Earlier this year, Slate ran a biotechnology-related story with this catchy headline and subhead:

The Green Monster: Could Frankenfoods be good for the Environment?

The once fractious public debate over GMOs (genetically modified organisms) appears to have exhausted itself (no one bothered to comment on the Slate story). Some think the debate is over, you know, kind of like climate change. (Hold the pitchforks, I’m just having some ironic fun.)

Personally, I think the issue is much more complex than either the pro or con side let on. So what to make of this recent study in Science discussed by ecologist Garry Peterson over at Resilience Science?  I don’t know, but if I could just find a way to link it to hocky sticks or Anthony Watts, I bet I could get some people to think about it and maybe even write a sneering comment.

UPDATE: This recent piece in Yale Environment 360 is worth reading for additional context. And it’s got shades of that other let-the-data-be-free controversy that is much more well known.

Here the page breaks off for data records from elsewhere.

Lemma finish_run s r rc tl :
  mk_ok s ((r, rc) :: tl) None -> Z.of_nat (length rc) <= 3200 ->
  exists s', finish s = Ret tt s' /\ img_ok s' /\ vw s' 58 = mark (Z.to_nat (m_freeblock s)) zeroes /\ (forall b, b <> 32 -> b <> 58 -> vw s' b = vw s b) /\
    rdino (vw s') 1 = set_i_size ((Z.of_nat (length rc) / 512 + 1) * 512) r /\ m_freeblock s' = m_freeblock s /\
    forall inum, 0 <= inum < 208 -> inum <> 1 -> slice (dip_at inum) 64 (vw s' (32 + inum / 8)) = slice (dip_at inum) 64 (vw s (32 + inum / 8)).
Proof.
  intros H Hrc. destruct (mo_done _ _ _ H 0 r rc eq_refl ltac:(done)) as (_ & Hsz & Hrd). assert (Hb : blank r) by by rewrite <- Hrd.
  pose proof (mo_files _ _ _ H 0 r rc eq_refl) as [Hf _ _ _]. pose proof (mo_free _ _ _ H) as Hfr. unfold finish. mstep (rinode_run s _ 0 r rc H eq_refl).
  rewrite Hsz, (xint_id (Z.of_nat (length rc))) by (unfold two32; lia). change BSIZE with 512. set (n := Z.of_nat (length rc)) in *. rewrite u32_id by (unfold two32; Z.div_mod_to_equations; lia).
  rewrite xint_id by (unfold two32; Z.div_mod_to_equations; lia). set (off := (n / 512 + 1) * 512).
  destruct (winode_img s 1 (set_i_size off r) (mo_img _ _ _ H) ltac:(lia)) as (s1 & E & Him & Efb & _ & Hv & Hrd1 & Hsl);
    [destruct Hf; split; try done; simpl; unfold off, two32; Z.div_mod_to_equations; lia|unfold blank; rewrite Hb; done|]. change (32 + 1 / 8) with 32 in Hv.
  mstep E. rewrite bind_get. unfold balloc. rewrite Efb. change (BSIZE * 8) with 4096. destruct (Z.ltb_spec (m_freeblock s) 4096); [|lia]. simpl (negb true). rewrite bind_unless_false.
  change (sb_bmapstart sb) with 58. set (d := mark _ zeroes). assert (Hd : length d = 512%nat) by (unfold d; by rewrite length_mark). rewrite wsect_run by (done || lia).
  assert (V : forall b, vw (setw 58 d s1) b = if decide (b = 58) then d else vw s1 b) by (intros b; apply vw_setw; [done|lia]).
  assert (V32 : forall inum, 0 <= inum < 208 -> vw (setw 58 d s1) (32 + inum / 8) = vw s1 (32 + inum / 8)) by (intros inum Hi; rewrite V, decide_False; [done|Z.div_mod_to_equations; lia]).
  exists (setw 58 d s1). split; [done|]. split; [by apply setw_ok|]. split; [by rewrite V, decide_True|]. split; [intros b H1 H2; by rewrite V, decide_False, Hv|].
  split; [|split; [done|]].
  - rewrite <- Hrd1. unfold rdino. by rewrite V32 by lia.
  - intros inum Hi Hne. rewrite V32 by done. by apply Hsl.
Qed.

(** Blocks of metadata change: the files stay. *)
Lemma file_img_meta v v' lim x c :
  (forall b, 59 <= b -> v' b = v b) -> file_img v lim x c -> (forall k, 0 <= k <= 140 -> slot v' x k = slot v x k) /\ forall p, 0 <= p < 71680 -> fbyte v' x p = fbyte v x p.
Proof.
  intros Hv [A1 A2 A3 A4]. assert (Hs : forall k, 0 <= k <= 140 -> slot v' x k = slot v x k).
  { intros k Hk. destruct (decide (ind_addr x = 0)) as [E|E]; [unfold slot, addr_at; by rewrite E|]. apply slot_ext, Hv. pose proof (A3 140 ltac:(lia)) as Hr. rewrite slot_ind in Hr. specialize (Hr E). lia. }
  split; [done|]. intros p Hp. assert (0 <= p / 512 < 140) by (Z.div_mod_to_equations; lia). unfold fbyte, blk. rewrite Hs by lia. destruct (Z.eqb_spec (slot v x (p / 512)) 0); [done|]. rewrite Hv; [done|]. pose proof (A3 (p / 512) ltac:(lia) ltac:(done)). lia.
Qed.

Section image.
Context (files : list hostfile) (s s' : mkst) (r : inode) (ys : list (inode * list Z)).
Notation rc := (dots ++ dirents 2 files).
Notation root := (set_i_size ((dirsize (length files) / 512 + 1) * 512) r).
Context (H : mk_ok s ((r, rc) :: ys) None) (Hreg : regular files ys) (Hn : (length files <= 198)%nat) (Hr : i_type r = T_DIR /\ i_nlink r = 1) (Hrc : Z.of_nat (length rc) = dirsize (length files)).
Context (Him : img_ok s') (Hbm : vw s' 58 = mark (Z.to_nat (m_freeblock s)) zeroes) (Hv : forall b, b <> 32 -> b <> 58 -> vw s' b = vw s b).
Context (Hroot : rdino (vw s') 1 = root).
Context (Hsl : forall inum, 0 <= inum < 208 -> inum <> 1 -> slice (dip_at inum) 64 (vw s' (32 + inum / 8)) = slice (dip_at inum) 64 (vw s (32 + inum / 8))).

Lemma vw_data b : 59 <= b -> vw s' b = vw s b.
Proof. intros Hb. apply Hv; lia. Qed.

Lemma regular_length : length ys = length files.
Proof. symmetry. by eapply Forall2_length. Qed.

Lemma rdino_file i y d : ys !! i = Some (y, d) -> rdino (vw s') (Z.of_nat i + 2) = y.
Proof.
  intros Hi. pose proof (lookup_lt_Some _ _ _ Hi). pose proof regular_length. destruct (mo_done _ _ _ H (S i) y d Hi ltac:(done)) as (_ & _ & <-).
  replace (Z.of_nat (S i) + 1) with (Z.of_nat i + 2) by lia. apply get_dinode_slice, Hsl; lia.
Qed.

(** The inodes in use, with what the blocks had before. *)
Lemma inode_cases inum : 1 <= inum <= Z.of_nat (length files) + 1 ->
  exists i y d, inum = Z.of_nat i + 1 /\ ((r, rc) :: ys) !! i = Some (y, d) /\ i_addrs (rdino (vw s') inum) = i_addrs y.
Proof.
  intros Hi. pose proof regular_length. destruct (decide (inum = 1)) as [->|Hne]; [exists 0%nat, r, rc; split; [done|]; split; [done|]; by rewrite Hroot|].
  destruct (lookup_lt_is_Some_2 ys (Z.to_nat (inum - 2))) as [[y d] Hy]; [lia|]. exists (S (Z.to_nat (inum - 2))), y, d. split; [lia|]. split; [done|].
  replace inum with (Z.of_nat (Z.to_nat (inum - 2)) + 2) at 1 by lia. by rewrite (rdino_file _ _ _ Hy).
Qed.

Lemma slot_before i y d x k : ((r, rc) :: ys) !! i = Some (y, d) -> i_addrs x = i_addrs y -> 0 <= k <= 140 -> slot (vw s') x k = slot (vw s) y k.
Proof.
  intros Hi E Hk. rewrite (slot_addrs _ x y k E). by apply (file_img_meta _ _ _ _ _ vw_data (mo_files _ _ _ H i y d Hi)).
Qed.

Lemma holds_of i y d inum type size n :
  ((r, rc) :: ys) !! i = Some (y, d) -> i_addrs (rdino (vw s') inum) = i_addrs y -> fits (rdino (vw s') inum) -> i_type (rdino (vw s') inum) = type -> i_nlink (rdino (vw s') inum) = 1 ->
  i_size (rdino (vw s') inum) = size -> Z.of_nat (length d) = n -> holds_file (vw s') inum type size n d.
Proof.
  intros Hi E Hf Ht Hl Hsz Hd. destruct (mo_done _ _ _ H i y d Hi ltac:(done)) as (He & _ & _). pose proof (mo_files _ _ _ H i y d Hi) as F. split; try done.
  - intros k Hk. rewrite (slot_before i y d _ k Hi E Hk), <- Hd. by apply He.
  - intros p Hp. rewrite <- (fi_bytes _ _ _ _ F p Hp). rewrite <- (proj2 (file_img_meta _ _ _ _ _ vw_data F) p Hp). unfold fbyte, blk. by rewrite (slot_addrs _ _ y _ E).
Qed.

Lemma image_ok : m_freeblock s = 59 + blocks (dirsize (length files)) + total_blocks files -> fs_image (vw s') files (m_freeblock s).
Proof.
  intros Hfb. pose proof (mo_free _ _ _ H) as Hfr. pose proof regular_length as Hlen. split.
  - intros b. by apply vw_length.
  - rewrite Hv, (mo_sb _ _ _ H) by lia. vm_compute. reflexivity.
  - intros b Hb. rewrite Hv by lia. apply (mo_meta _ _ _ H). lia.
  - intros b Hb. rewrite Hbm, bit_mark by lia. by rewrite Z2Nat.id by lia.
  - split; [done|lia].
  - pose proof (mo_files _ _ _ H 0 r rc eq_refl) as [Hf _ _ _]. apply (holds_of 0 r rc); rewrite ?Hroot; try done; [|apply Hr|apply Hr].
    destruct Hf; split; try done. simpl. unfold two32, dirsize. Z.div_mod_to_equations; lia.
  - intros i f Hi. destruct (Forall2_lookup_l _ _ _ i f Hreg Hi) as ([y d] & Hy & E1 & E2 & E3). simpl in *. subst d.
    destruct (mo_done _ _ _ H (S i) y _ Hy ltac:(done)) as (_ & Hsz & _). pose proof (rdino_file i y _ Hy) as Er. pose proof (mo_files _ _ _ H (S i) y _ Hy) as [Hf _ _ _].
    apply (holds_of (S i) y); rewrite ?Er; done.
  - intros inum k Hi Hk. destruct (inode_cases inum Hi) as (i & y & d & _ & Hy & E). rewrite (slot_before i y d _ k Hy E Hk). by apply (fi_range _ _ _ _ (mo_files _ _ _ H i y d Hy)).
  - intros inum inum' k k' Hi Hi' Hk Hk'. destruct (inode_cases inum Hi) as (i & y & d & -> & Hy & E), (inode_cases inum' Hi') as (i' & y' & d' & -> & Hy' & E').
    rewrite (slot_before i y d _ k Hy E Hk), (slot_before i' y' d' _ k' Hy' E' Hk'). intros Eq Hne. destruct (mo_inj _ _ _ H i i' y d y' d' k k' Hy Hy' Hk Hk' Eq Hne) as [-> ->]. done.
  - intros inum Hi. unfold rdino. rewrite (get_dinode_slice _ _ block0); [|rewrite Hsl, slice_block0 by (lia || apply dip_at_le); apply (mo_unused _ _ _ H); simpl; lia].
    unfold get_dinode. simpl. unfold get16. by rewrite slice_block0 by (pose proof (dip_at_le inum); lia).
Qed.
End image.

Lemma length_dirents files : forall inum, Z.of_nat (length (dirents inum files)) = 16 * Z.of_nat (length files).
Proof. induction files as [|f files IH]; intros inum; [done|]. cbn [dirents length]. rewrite length_app, length_dirent, Nat2Z.inj_add, IH. lia. Qed.

Definition used_blocks (files : list hostfile) : Z := 59 + blocks (dirsize (length files)) + total_blocks files.

Lemma length_root files : Z.of_nat (length (dots ++ dirents 2 files)) = dirsize (length files).
Proof. rewrite length_app, Nat2Z.inj_add, length_dirents. change (length dots) with 32%nat. unfold dirsize. lia. Qed.

Lemma main_files files s0 :
  (length files <= 198)%nat -> exists s1, main files s0 = (each files (add_file 1);; finish) s1 /\
  if forallb acceptable files && (used_blocks files <=? 1000)
  then exists r' ys s2, each files (add_file 1) s1 = Ret tt s2 /\ mk_ok s2 ((r', dots ++ dirents 2 files) :: ys) None /\
         m_freeblock s2 = used_blocks files /\ i_type r' = T_DIR /\ i_nlink r' = 1 /\ regular files ys
  else exists msg, each files (add_file 1) s1 = Panic msg.
Proof.
  intros Hn. destruct (start_run files s0) as (r & s1 & -> & H1 & F1 & Ht & Hl). exists s1. split; [done|].
  pose proof (files_run files s1 r dots [] H1 ltac:(simpl; lia) eq_refl) as A. cbv zeta in A. simpl (length []) in A.
  rewrite F1, Nat.add_0_l in A. change (blocks (dirsize 0)) with 1 in A. change (Z.of_nat 0 + 2) with 2 in A.
  replace (60 + (blocks (dirsize (length files)) - 1 + total_blocks files)) with (used_blocks files) in A by (unfold used_blocks; lia).
  destruct (forallb acceptable files && (used_blocks files <=? 1000)); [|destruct A as [msg E]; by exists msg].
  destruct A as (r' & ys & s2 & E & A1 & A2 & A3 & A4 & A5). exists r', ys, s2. split; [done|]. split; [exact A1|]. split; [done|]. split; [congruence|]. split; [congruence|done].
Qed.

Lemma main_succeeds files s0 :
  (length files <= 198)%nat -> forallb acceptable files = true -> used_blocks files <= 1000 ->
  exists s, main files s0 = Ret tt s /\ img_ok s /\ fs_image (vw s) files (used_blocks files).
Proof.
  intros Hn Ha Hu. destruct (main_files files s0 Hn) as (s1 & -> & A). rewrite Ha in A. destruct (Z.leb_spec (used_blocks files) 1000); [|lia].
  destruct A as (r' & ys & s2 & E & A1 & A2 & A3 & A4 & A5). mstep E. pose proof (length_root files) as Hrc.
  destruct (finish_run s2 r' _ ys A1) as (s3 & E3 & B1 & B2 & B3 & B4 & B5 & B6); [rewrite Hrc; unfold dirsize; lia|]. exists s3. split; [done|]. split; [done|].
  rewrite Hrc in B4. rewrite <- A2. by apply (image_ok files s2 s3 r' ys).
Qed.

14 Responses to “Hold the Revolution?”

  1. dhogaza says:

    And, of course, as many predicted, the heavy use of round-up on round-up ready crops has led to the emergence of round-up resistant weeds.
     
    http://www.nytimes.com/2010/05/04/business/energy-environment/04weed.html
     

  2. Keith Kloor says:

    Thanks for pointing out that NYT story, which is indeed a cautionary tale. However, the operative words in your comment are “heavy use,” which is something the recent NAS study discussed. From the NY Times coverage in April:

    The report found that the crops allowed farmers to either reduce chemical spraying or to use less harmful chemicals. The crops also had lower production costs, higher output or extra convenience, benefits that generally outweighed the higher costs of the engineered seeds.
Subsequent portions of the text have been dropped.